What you should do:
Using the material below, print the line that contains "newest_kept s cutoff", the line that contains "store_run allowed c1", and every line in between, exactly and nothing else.

Data:
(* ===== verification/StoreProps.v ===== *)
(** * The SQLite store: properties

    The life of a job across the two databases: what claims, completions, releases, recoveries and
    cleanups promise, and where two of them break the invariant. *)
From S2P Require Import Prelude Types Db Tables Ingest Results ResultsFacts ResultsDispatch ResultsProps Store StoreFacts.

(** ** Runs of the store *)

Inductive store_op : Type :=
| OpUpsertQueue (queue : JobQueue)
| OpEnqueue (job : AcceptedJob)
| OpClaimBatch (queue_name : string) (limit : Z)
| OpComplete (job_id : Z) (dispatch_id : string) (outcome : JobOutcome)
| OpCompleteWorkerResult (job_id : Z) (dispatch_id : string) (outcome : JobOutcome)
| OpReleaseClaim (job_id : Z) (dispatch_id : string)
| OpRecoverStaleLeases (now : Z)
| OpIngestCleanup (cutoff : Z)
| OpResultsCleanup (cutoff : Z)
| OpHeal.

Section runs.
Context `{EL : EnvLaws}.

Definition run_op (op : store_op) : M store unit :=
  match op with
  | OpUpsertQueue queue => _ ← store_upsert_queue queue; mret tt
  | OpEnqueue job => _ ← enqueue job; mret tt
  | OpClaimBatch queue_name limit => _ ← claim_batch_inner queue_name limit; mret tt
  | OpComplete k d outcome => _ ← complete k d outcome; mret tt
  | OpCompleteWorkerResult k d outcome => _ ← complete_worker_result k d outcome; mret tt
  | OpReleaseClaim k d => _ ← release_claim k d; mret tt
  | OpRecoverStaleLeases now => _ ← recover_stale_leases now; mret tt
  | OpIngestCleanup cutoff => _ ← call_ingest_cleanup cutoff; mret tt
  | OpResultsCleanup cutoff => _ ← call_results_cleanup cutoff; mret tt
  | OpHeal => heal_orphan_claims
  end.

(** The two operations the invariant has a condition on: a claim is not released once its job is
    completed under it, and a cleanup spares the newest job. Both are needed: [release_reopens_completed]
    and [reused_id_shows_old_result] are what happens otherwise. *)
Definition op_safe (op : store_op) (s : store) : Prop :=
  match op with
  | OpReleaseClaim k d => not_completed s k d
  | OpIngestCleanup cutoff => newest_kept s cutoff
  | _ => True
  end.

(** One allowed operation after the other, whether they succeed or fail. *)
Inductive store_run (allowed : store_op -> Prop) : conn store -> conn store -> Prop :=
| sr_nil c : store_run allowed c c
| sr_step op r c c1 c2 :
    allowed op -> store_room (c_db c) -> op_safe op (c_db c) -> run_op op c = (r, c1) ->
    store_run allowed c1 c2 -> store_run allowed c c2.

==

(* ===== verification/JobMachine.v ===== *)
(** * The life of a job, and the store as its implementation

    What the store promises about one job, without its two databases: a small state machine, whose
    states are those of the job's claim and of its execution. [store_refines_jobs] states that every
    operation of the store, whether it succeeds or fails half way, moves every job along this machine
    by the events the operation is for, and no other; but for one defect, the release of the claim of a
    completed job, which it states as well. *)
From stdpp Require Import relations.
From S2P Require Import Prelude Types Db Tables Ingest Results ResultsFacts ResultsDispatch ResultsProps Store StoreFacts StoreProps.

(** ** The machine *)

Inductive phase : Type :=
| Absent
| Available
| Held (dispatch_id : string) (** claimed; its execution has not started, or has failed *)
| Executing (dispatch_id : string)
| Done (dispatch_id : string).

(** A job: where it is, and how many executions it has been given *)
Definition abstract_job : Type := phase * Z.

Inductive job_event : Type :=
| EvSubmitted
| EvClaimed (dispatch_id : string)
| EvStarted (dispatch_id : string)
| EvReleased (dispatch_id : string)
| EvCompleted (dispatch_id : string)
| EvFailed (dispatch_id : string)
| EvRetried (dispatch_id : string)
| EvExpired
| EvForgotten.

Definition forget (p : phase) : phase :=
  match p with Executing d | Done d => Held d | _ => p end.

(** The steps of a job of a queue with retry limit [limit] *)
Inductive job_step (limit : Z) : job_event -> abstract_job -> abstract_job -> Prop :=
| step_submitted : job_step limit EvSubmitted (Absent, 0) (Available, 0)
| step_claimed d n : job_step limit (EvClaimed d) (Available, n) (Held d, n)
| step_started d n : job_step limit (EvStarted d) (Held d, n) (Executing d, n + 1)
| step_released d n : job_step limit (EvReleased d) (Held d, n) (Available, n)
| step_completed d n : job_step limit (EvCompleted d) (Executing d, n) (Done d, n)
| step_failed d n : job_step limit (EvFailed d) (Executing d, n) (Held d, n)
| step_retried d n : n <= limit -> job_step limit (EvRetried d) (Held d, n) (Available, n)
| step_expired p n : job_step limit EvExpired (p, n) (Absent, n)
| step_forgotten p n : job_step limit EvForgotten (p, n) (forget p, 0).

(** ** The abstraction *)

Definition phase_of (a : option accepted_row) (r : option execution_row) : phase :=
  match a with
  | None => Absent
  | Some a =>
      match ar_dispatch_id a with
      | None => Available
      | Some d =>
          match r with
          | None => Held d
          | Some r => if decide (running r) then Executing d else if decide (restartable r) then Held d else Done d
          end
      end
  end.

Task result:
  | OpIngestCleanup cutoff => newest_kept s cutoff
  | _ => True
  end.

(** One allowed operation after the other, whether they succeed or fail. *)
Inductive store_run (allowed : store_op -> Prop) : conn store -> conn store -> Prop :=
| sr_nil c : store_run allowed c c
| sr_step op r c c1 c2 :
    allowed op -> store_room (c_db c) -> op_safe op (c_db c) -> run_op op c = (r, c1) ->
    store_run allowed c1 c2 -> store_run allowed c c2.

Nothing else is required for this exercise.